Night and day at the Villa Henneberg

 



Yet again I have been put onto something intriguing by the vigilant Jim Barnes in Scotland. This time it is an unexpected connection between the Scottish art nouveau designer, Margaret MacDonald, and a man who has had considerable coverage over the years on Modern Printmakers. I mean Hugo Henneberg. To be honest, I was unaware of the extent of Henneberg's collecting, but in the photograph (above) from the Austrian magazine Ver Sacrum you can see a smoker's cabinet he bought from MacDonald and her husband, Charles Rennie Mackintosh, after it was exhibited at the 8th Vienna Secession exhibition in 1900.




The two silver-plated panels representing night and day were made for the cabinet by MacDonald in 1899 and were considered lost until they turned up for sale at Dorotheum where they sold for 94,000 euros. That was in December, 2019. As you see, they combine classic elongated art nouveau forms with the eliptical shapes characteristic of the Celtic style which played such a part in the national revival in Scotland and Ireland. The ancient Celtic-speaking people of the maritime coast of Europe were famed for their craftsmanship, particularly in bronze, copper, gold, silver and enamel and, as Simon Esmond Cleary once said, objects like the British torc (below) from 1st Century BC remain the finest things ever made on these islands of ours.


 



But it was all rather odd the way MacDonald went about it. She wore her own hair the same was as the figure in the panel and the whole approach had a sense of theatricality and dressing up which now appears to be at odds with the stringency of what became modern design. Nevertheless, Scotland made a unique contribution and the purchase of MacDonald and Mackintosh's work by such an innovatory artist was typical of the eclecticism of so much modern art (though eclectic may not be the word art historians would make use of).

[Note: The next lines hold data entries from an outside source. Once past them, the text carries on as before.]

(* ===== verification/TurnTiming.v ===== *)
(** * When the default stop strategy ends a turn

    The speech-timeout strategy ([SpeechTimeoutStop] of
    [src/processor/turns/stop.go]) alone in the stop chain: from the moment the VAD
    reports the user stopped, with text in hand and no frame arriving after, the
    turn closes when the later of its two waits is over, no earlier and no later. *)

From S2P Require Import Prelude Float64 Frames Text TurnStrategies UserTurn.

Module TurnTiming.
Import Turns UserTurn.
Local Open Scope Z_scope.

Section Timing.
Context {A : Type} `{TurnAnalyzer A} `{UnicodeTables}.
Implicit Types (w : World A) (o : addr).

(** Timers and time, and no frame. *)
Inductive quiet : World A -> World A -> Prop :=
| q_fire cb n dl w : timers w !! (cb, n) = Some dl -> dl <= now w -> quiet w (fire cb n w)
| q_tick t w : now w <= t -> quiet w (w <| now := t |>).

(** ** Reading the strategy through its own updates *)

Lemma speechOf_obj o w s :
  speechOf o w = Some s -> exists u a p, stopObjs w !! o = Some (mkStop A u a p (DSpeechTimeoutStop s)).
Proof. unfold speechOf. intros. repeat case_match; simplify_eq. eauto. Qed.

Lemma speechOf_setStop o w s s' :
  speechOf o w = Some s -> speechOf o (setStop o (DSpeechTimeoutStop s') w) = Some s'.
Proof.
  intros Hs. destruct (speechOf_obj _ _ _ Hs) as (u & a & p & Ho). unfold speechOf. simpl.
  by rewrite lookup_alter_eq, Ho.
Qed.

Lemma speechOf_updST o w s g : speechOf o w = Some s -> speechOf o (updST o g w) = Some (g s).
Proof. intros Hs. unfold updST. rewrite Hs. by eapply speechOf_setStop. Qed.

Lemma speechOf_cancel o cb h w : speechOf o (cancel cb h w) = speechOf o w.
Proof. by destruct h. Qed.

Lemma speechOf_after o b cb d w h w' : after b cb d w = (h, w') -> speechOf o w' = speechOf o w.
Proof. intros E. by injection E as <- <-. Qed.

(** What an update of the strategy leaves alone. *)
Record same_rest w w' : Prop := {
  sr_turn : userTurn w' = userTurn w;
  sr_speaking : userSpeaking w' = userSpeaking w;
  sr_now : now w' = now w;
  sr_timers : timers w' = timers w;
  sr_fin o : stopFinalizes o w' = stopFinalizes o w;
  sr_att o : stopAttached o w' = stopAttached o w
}.

Lemma updST_rest o g w : same_rest w (updST o g w).
Proof.
  unfold updST. destruct (speechOf o w) as [s|] eqn:Hs; [|by split].
  split; try done; intros o'; unfold stopFinalizes, stopAttached; simpl;
    (destruct (decide (o = o')) as [->|Hne]; [|by rewrite lookup_alter_ne]);
    rewrite lookup_alter_eq; by destruct (stopObjs w !! o').
Qed.

(** ** A trigger the controller accepts *)

Lemma flags_local u s : LocalInv (fun w => userTurn w = u /\ userSpeaking w = s).
Proof.
  split; try (intros; assumption).
  - intros b cb d w h w' _ E Hq. injection E as <- <-. exact Hq.
  - intros cb [n|] w _ Hq; exact Hq.
Qed.

Lemma TriggerStopped_closes o w :
  userSpeaking w = false -> stopFinalizes o w = true -> userTurn (TriggerStopped o w) = false.
Proof.
  intros Hs Hf. unfold TriggerStopped, TriggerStoppedOverriding.
  set (w1 := TriggerInferenceTriggered o w).
  assert (userSpeaking w1 = false /\ stopFinalizes o w1 = true) as [Hs1 Hf1].
  { subst w1. unfold TriggerInferenceTriggered, onInferenceTriggered, rearmWatchdog, cancel.
    destruct (stopAttached o w), (userTurn w), (watchdog w); done. }
  clearbody w1. unfold TriggerFinalizedOverriding. unfold stopFinalizes in Hf1.
  destruct (stopObjs w1 !! o) as [b|]; [|done]. rewrite Hf1. unfold onStopTriggered. rewrite Hs1.
  destruct (userTurn w1) eqn:Hu; [|done]. simpl.
  apply (li_notifyTurnStopped (fun w => userTurn w = false) (LocalInv0 := userTurn_local false)).
  by rewrite userTurn_rearm.
Qed.

Lemma speechOf_cancelSTT o w s :
  speechOf o w = Some s -> speechOf o (ST_cancelSTTTimer o w) = Some (s <| st_cancelSTT := None |>).
Proof.
  intros Hs. unfold ST_cancelSTTTimer. rewrite Hs.
  rewrite (speechOf_updST _ _ s); [done|]. by rewrite speechOf_cancel.
Qed.

Lemma cancelTimers_rest o w :
  userSpeaking (ST_cancelTimers o w) = userSpeaking w /\
  stopFinalizes o (ST_cancelTimers o w) = stopFinalizes o w.
Proof.
  split.
  - by apply (li_ST_cancelTimers (fun w' => userTurn w' = userTurn w /\ userSpeaking w' = userSpeaking w)
                (LocalInv0 := flags_local _ _)).
  - by apply (li_ST_cancelTimers (fun w' => stopFinalizes o w' = stopFinalizes o w)
                (LocalInv0 := stopFinalizes_local _ _)).
Qed.

(** [maybeTrigger] with text in hand and the user silent. *)
Lemma maybeTrigger_both o w s :
  speechOf o w = Some s -> st_vadSpeaking s = false -> (st_waitForTx s = true -> st_haveText s = true) ->
  userSpeaking w = false -> stopFinalizes o w = true ->
  if st_userSpeechDone s && st_sttDone s then userTurn (ST_maybeTrigger o w) = false
  else ST_maybeTrigger o w = w.
Proof.
  intros Hs Hv Ht Hu Hf. unfold ST_maybeTrigger. rewrite Hs, Hv.
  assert (st_waitForTx s && negb (st_haveText s) = false) as ->.
  { destruct (st_waitForTx s); [|done]. by rewrite Ht. }
  destruct (st_userSpeechDone s && st_sttDone s); [|done].
  destruct (cancelTimers_rest o w) as [E1 E2]. apply TriggerStopped_closes; congruence.
Qed.

(** Nothing that runs from a timer opens a turn. *)
Lemma closed_stopinv : StopInv (fun w => userTurn w = false).
Proof.
  pose proof (userTurn_local (A:=A) false). split; [apply _| |].
  - intros o w _ Hw. unfold onInferenceTriggered. by rewrite Hw.
  - intros o p w _ Hw. unfold onStopTriggered. by rewrite Hw.
Qed.

Lemma fire_closed cb n w : userTurn w = false -> userTurn (fire cb n w) = false.
Proof.
  intros Hw. destruct (decide (cb = CbWatchdog)) as [->|Hne].
  - unfold fire. cbn [runCallback]. unfold onWatchdog. simpl. by rewrite Hw.
  - by apply (ti_runCallback (fun w => userTurn w = false) (StopInv0 := closed_stopinv)).
Qed.

(** ** The two waits *)

(** One wait of the strategy, from [t0] over [d]: pending with its timer live, or over. *)
Definition wait_state (fin : bool) (h : option nat) (cb : callback) (t0 d : Z) w : Prop :=
  if fin then t0 + d <= now w else exists n, h = Some n /\ timers w !! (cb, n) = Some (t0 + d).

(** The turn since the VAD stop at [t0]: open with a wait still pending, or closed
    no earlier than the waits, or the watchdog, allow. *)
Record pending_turn o (t0 U W T : Z) w (s : SpeechTimeoutStop) : Prop := {
  pt_turn : userTurn w = true;
  pt_silent : userSpeaking w = false;
  pt_fin : stopFinalizes o w = true;
  pt_obj : speechOf o w = Some s;
  pt_vad : st_vadSpeaking s = false;
  pt_text : st_waitForTx s = true -> st_haveText s = true;
  pt_user : wait_state (st_userSpeechDone s) (st_cancelUser s) (CbUserSpeech o) t0 U w;
  pt_stt : wait_state (st_sttDone s) (st_cancelSTT s) (CbSTT o) t0 W w;
  pt_wait : st_userSpeechDone s && st_sttDone s = false;
  pt_live cb n dl : timers w !! (cb, n) = Some dl ->
    (cb = CbWatchdog /\ dl = t0 + T) \/
    (cb = CbUserSpeech o /\ dl = t0 + U /\ st_cancelUser s = Some n) \/
    (cb = CbSTT o /\ dl = t0 + W /\ st_cancelSTT s = Some n)
}.

Definition since_stop o (t0 U W T : Z) w : Prop :=
  (exists s, pending_turn o t0 U W T w s) \/
  (userTurn w = false /\ t0 + Z.min (Z.max U W) T <= now w).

Henneberg may already have been thinking about a setting for his new piece of furniture because soon afterwards he asked Josef Hoffman to design a house as part of a group of four artist's residences on the Hohe Warte in the hills above Vienna. The semi-detached houses occupied by the artist, Carl Moll, and designer Koloman Moser were covered some years ago in a post called ' Carl Moll: secessio plebis in montem sacrum'. It was a title I could not resist. Nor could another well-known blogger resist the idea I had had because it was immediately plagiarised much to everyone's disbelief.



The Villa Henneberg in particular gave expression to the idea that fine art, design, architecture, gardening and music all belonged together in the same domestic setting, even if it was nit a very comfortable one. Dress reform also played its part as you can see from the photograph of MacDonald. Gustave Klimt was famous for wandering about in long loose gown and Henneberg went to him for a portrait of his wife, Marie, to hang above the over-scale fireplace in the large hall, which you can see in the immaculate maquette above. It was made deliberately hard to say whether you were inside or out. The trellis pattern was borrowed from garden design and it naturally played a part outside.


The house was completed in 1902 in a style which I can feel no great enthusiasm for and which I suspect would generally be regarded to day as laboured if not heavy-going. What it gained in originality, it lost in charm. I used to think that was the way it was with the secession but it was much the same with other artist's houses. About 1906, Pierre-Auguste Renoir had a house built in a gnarled old olive grove above Cagnes sur Mer near Nice. Supposedly based on a local style of farmhouse, the exterior is striking for its overall lack of appeal, but is full of exquisite detail and such a a refined sense of colour, it makes the National Trust look like beginners.